Os estudos se concentram, entre outras coisas, em enzimas muito antigas e bem conservadas evolutivamente, presentes em vários organismos, como plantas, fungos e animais: as  H+-ATPases (bombas de prótons). Nos vegetais, existem H+-ATPases naturalmente presentes tanto na membrana plasmática (a membrana que recobre as células) quanto nas endomembranas (aquelas que delimitam as organelas do interior celular). Já em animais, incluindo em nós, humanos, estas enzimas, na maioria das células sadias, predominam nas  endomembranas. Mas, quando ocorre um câncer, a membrana plasmática passa a expressar também bombas de prótons. De certo modo, é como se a membrana celular animal/humana passasse a funcionar como a de células vegetais. Tal fenômeno muda a energização da membrana, contribuindo para tornar a célula hiperploliferativa.

A primeira descrição de H+-ATPases associadas a membranas plasmáticas de células tumorais e metastáticas foi feita em meados dos anos 90, nos Estados Unidos, pelo cientista Raul Martínez-Zaguilán da Texas Tech University. Mas foi só na última década que a descoberta foi amplamente comprovada pela comunidade científica, desencadeando uma corrida pela identificação de isoformas de subunidades destas enzimas, com características oncogênicas, que pudessem servir como marcadores moleculares para o desenvolvimento de métodos de detecção mais precoces e/ou para prognósticos mais precisos em diferentes tipos de cânceres. Além disso, também houve a tentativa de modelar drogas que reconhecessem isoformas específicas das bombas de prótons tumorais.

Agora, as pesquisas da UENF estão mostrando que o fenômeno é bem mais complexo. Segundo Arnoldo, as H+-ATPases do tipo V (V-ATPases) que se expressam nas membranas plasmáticas de células tumorais possuem uma composição molecular bastante diversa, não só em comparação com células normais, mas também entre diferentes tipos de tumores. E aquelas que ficam dentro das células aparentemente também expressam composições de isoformas específicas de suas subunidades.

Esta foi uma das principais descobertas da tese de doutorado de Juliana do Couto Santos, orientada por Arnoldo no Programa de Pós-graduação em Biociências e Biotecnologia da UENF, cujos dados foram publicados em 2020 na conceituada revista EBioMedicine.
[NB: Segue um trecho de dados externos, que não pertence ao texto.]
(** X9.  One inference call on a key frame: the current image, the reference
    image and the cached image are three new arrays with the pixels of the
    file; the cache keeps the third under the frame's index, unless the
    frame is the last of its sequence, which empties the cache. *)
Theorem key_frame_makes_three_copies (d : dataset_dict) (entropy : Z)
    (w : world) (px : pixels) (wh : Z * Z) (id len : Z) :
  is_train (self w) = false ->
  frame_seg_id d = Some id ->
  frame_seg_len d = Some len ->
  key_frame_duration (self w) <> 0 ->
  id mod key_frame_duration (self w) = 0 ->
  decode_image (file_name d) (image_format (self w)) = Some px ->
  check_image_size d px = Ok wh ->
  let cur := length (arrays w) in
  let ref := S cur in
  let key := S ref in
  exists w',
    pair_frames d entropy w
    = (Ok (pop_annotations (with_size d wh), cur, ref), w')
    /\ arrays w' = arrays w ++ [px; px; px]
    /\ deref (arrays w') cur = px
    /\ deref (arrays w') ref = px
    /\ deref (arrays w') key = px
    /\ (id + 1 <> len ->
        key_frame_img (self w') = Some key
        /\ key_frame_seg_id (self w') = Some id)
    /\ (id + 1 = len ->
        key_frame_img (self w') = None /\ key_frame_seg_id (self w') = None).
Proof.
  intros Htest Hid Hlen HD Hkey Hdec Hchk cur ref key.
  eexists. split.
  - now apply (pair_frames_key d entropy w px wh id len).
  - cbn [arrays self]. split; [now rewrite <- !app_assoc|].
    split; [rewrite deref_old by (rewrite !length_app; cbn; lia);
            apply deref_second|].
    split; [rewrite deref_old by (rewrite !length_app; cbn; lia);
            apply deref_next|].
    split.
    { subst key ref cur.
      replace (S (S (length (arrays w))))
        with (length ((arrays w ++ [px]) ++ [px]))
        by (rewrite !length_app; cbn; lia).
      apply deref_new. }
    split.
    + intros Hne. apply Z.eqb_neq in Hne. rewrite Hne. now split.
    + intros He. apply Z.eqb_eq in He. rewrite He. now split.
Qed.

(** X10.  One inference call between key frames, with a cached key frame less
    than [key_frame_duration] behind: the reference image is the cached
    array itself (nothing is copied, only the current image is new),
    whatever file the record names; the cache stays as it is unless the
    frame is the last of its sequence. *)
Theorem between_frames_share_cache (d : dataset_dict) (entropy : Z)
    (w : world) (px : pixels) (wh : Z * Z) (id len key_id : Z) (key : loc) :
  is_train (self w) = false ->
  frame_seg_id d = Some id ->
  frame_seg_len d = Some len ->
  id mod key_frame_duration (self w) <> 0 ->
  key_frame_img (self w) = Some key ->
  key_frame_seg_id (self w) = Some key_id ->
  0 < id - key_id < key_frame_duration (self w) ->
  decode_image (file_name d) (image_format (self w)) = Some px ->
  check_image_size d px = Ok wh ->
  exists w',
    pair_frames d entropy w
    = (Ok (pop_annotations (with_size d wh), length (arrays w), key), w')
    /\ arrays w' = arrays w ++ [px]
    /\ ((key < length (arrays w))%nat ->
        deref (arrays w') key = deref (arrays w) key)
    /\ (id + 1 <> len -> self w' = self w)
    /\ (id + 1 = len ->
        key_frame_img (self w') = None /\ key_frame_seg_id (self w') = None).
Proof.
  intros Htest Hid Hlen Hkey Himg Hseg Hrange Hdec Hchk.
  eexists. split.
  - apply (pair_frames_between d entropy w px wh id len key_id key);
      auto; lia.
  - cbn [arrays self]. split; [reflexivity|].
    split; [intros Hv; now apply deref_old|].
    split.
    + intros Hne. apply Z.eqb_neq in Hne. now rewrite Hne.
    + intros He. apply Z.eqb_eq in He. rewrite He. now split.
Qed.

(** X11.  What a returning inference call leaves in the cache: nothing after
    the last frame of a sequence; otherwise a key frame, which is the
    current frame or lies less than [key_frame_duration] behind it (and is
    then the reference image returned). *)
Theorem inference_leaves_recent_key (d dd : dataset_dict) (entropy : Z)
    (w w' : world) (cur ref : loc) :
  is_train (self w) = false ->
  pair_frames d entropy w = (Ok (dd, cur, ref), w') ->
  exists id len,
    frame_seg_id d = Some id
    /\ frame_seg_len d = Some len
    /\ (id + 1 = len ->
        key_frame_img (self w') = None /\ key_frame_seg_id (self w') = None)
    /\ (id + 1 <> len ->
        exists key key_id,
          key_frame_img (self w') = Some key
          /\ key_frame_seg_id (self w') = Some key_id
          /\ (id mod key_frame_duration (self w) = 0 /\ key_id = id
              \/ ref = key /\ 0 < id - key_id < key_frame_duration (self w))).
Proof.
  intros Htest. unfold pair_frames. unfold_mapper. cbn.
  rewrite Htest. unfold_mapper. cbn.
  repeat (case_split; cbn; unfold_mapper; cbn);
    intros Hp; try discriminate; injection Hp as <- <- <- <-;
    do 2 eexists; (split; [reflexivity|]); (split; [reflexivity|]);
    repeat match goal with
           | E : (_ =? _) = true |- _ => apply Z.eqb_eq in E
           | E : (_ =? _) = false |- _ => apply Z.eqb_neq in E
           | E : (_ && _) = true |- _ => apply andb_true_iff in E as [? ?]
           | E : (_ <? _) = true |- _ => apply Z.ltb_lt in E
           end;
    cbn; (split; [intros; try lia; now split|]); intros; try contradiction;
    try lia;
    repeat match goal with
           | E : key_frame_img _ = _ |- _ => rewrite E
           | E : key_frame_seg_id _ = _ |- _ => rewrite E
           end;
    do 2 eexists; (split; [reflexivity|]); (split; [reflexivity|]);
    first [left; split; [assumption | reflexivity] | right; split; [reflexivity | lia]].
Qed.

(** X12.  In inference, a returning call carries no annotations and builds no
    instances, also for a record that has annotations; the record's
    [pattern] and [file_name] are kept. *)
Theorem inference_builds_no_instances (d : dataset_dict) (entropy : Z)
    (w w' : world) (out : mapped) :
  is_train (self w) = false ->
  call d entropy w = (Ok out, w') ->
  out_instances out = None
  /\ annotations (out_dict out) = None
  /\ pattern (out_dict out) = pattern d
  /\ file_name (out_dict out) = file_name d.
Proof.
  intros Htest. unfold call, pair_frames. unfold_mapper. cbn.
  rewrite Htest. unfold_mapper. cbn.
  repeat (case_split; cbn; unfold_mapper; cbn);
    intros Hc; try discriminate; injection Hc as <- <-; cbn; auto.
Qed.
O grupo de pesquisa demonstrou que a V-ATPase, que é uma enzima oligomérica (formada por várias proteínas), apresenta padrões de expressão de isoformas de suas subunidades (14 proteínas, em humanos) que formam assinaturas moleculares comuns para múltiplos tipos de câncer, porém, com significativas especificidades, mesmo entre tumores de diferentes pacientes com um mesmo tipo de câncer.

Arnoldo conversou com a ASCOM. Veja a entrevista:

ASCOM/UENF – Plantas possuem potencial para inspirar pesquisas sobre o câncer humano?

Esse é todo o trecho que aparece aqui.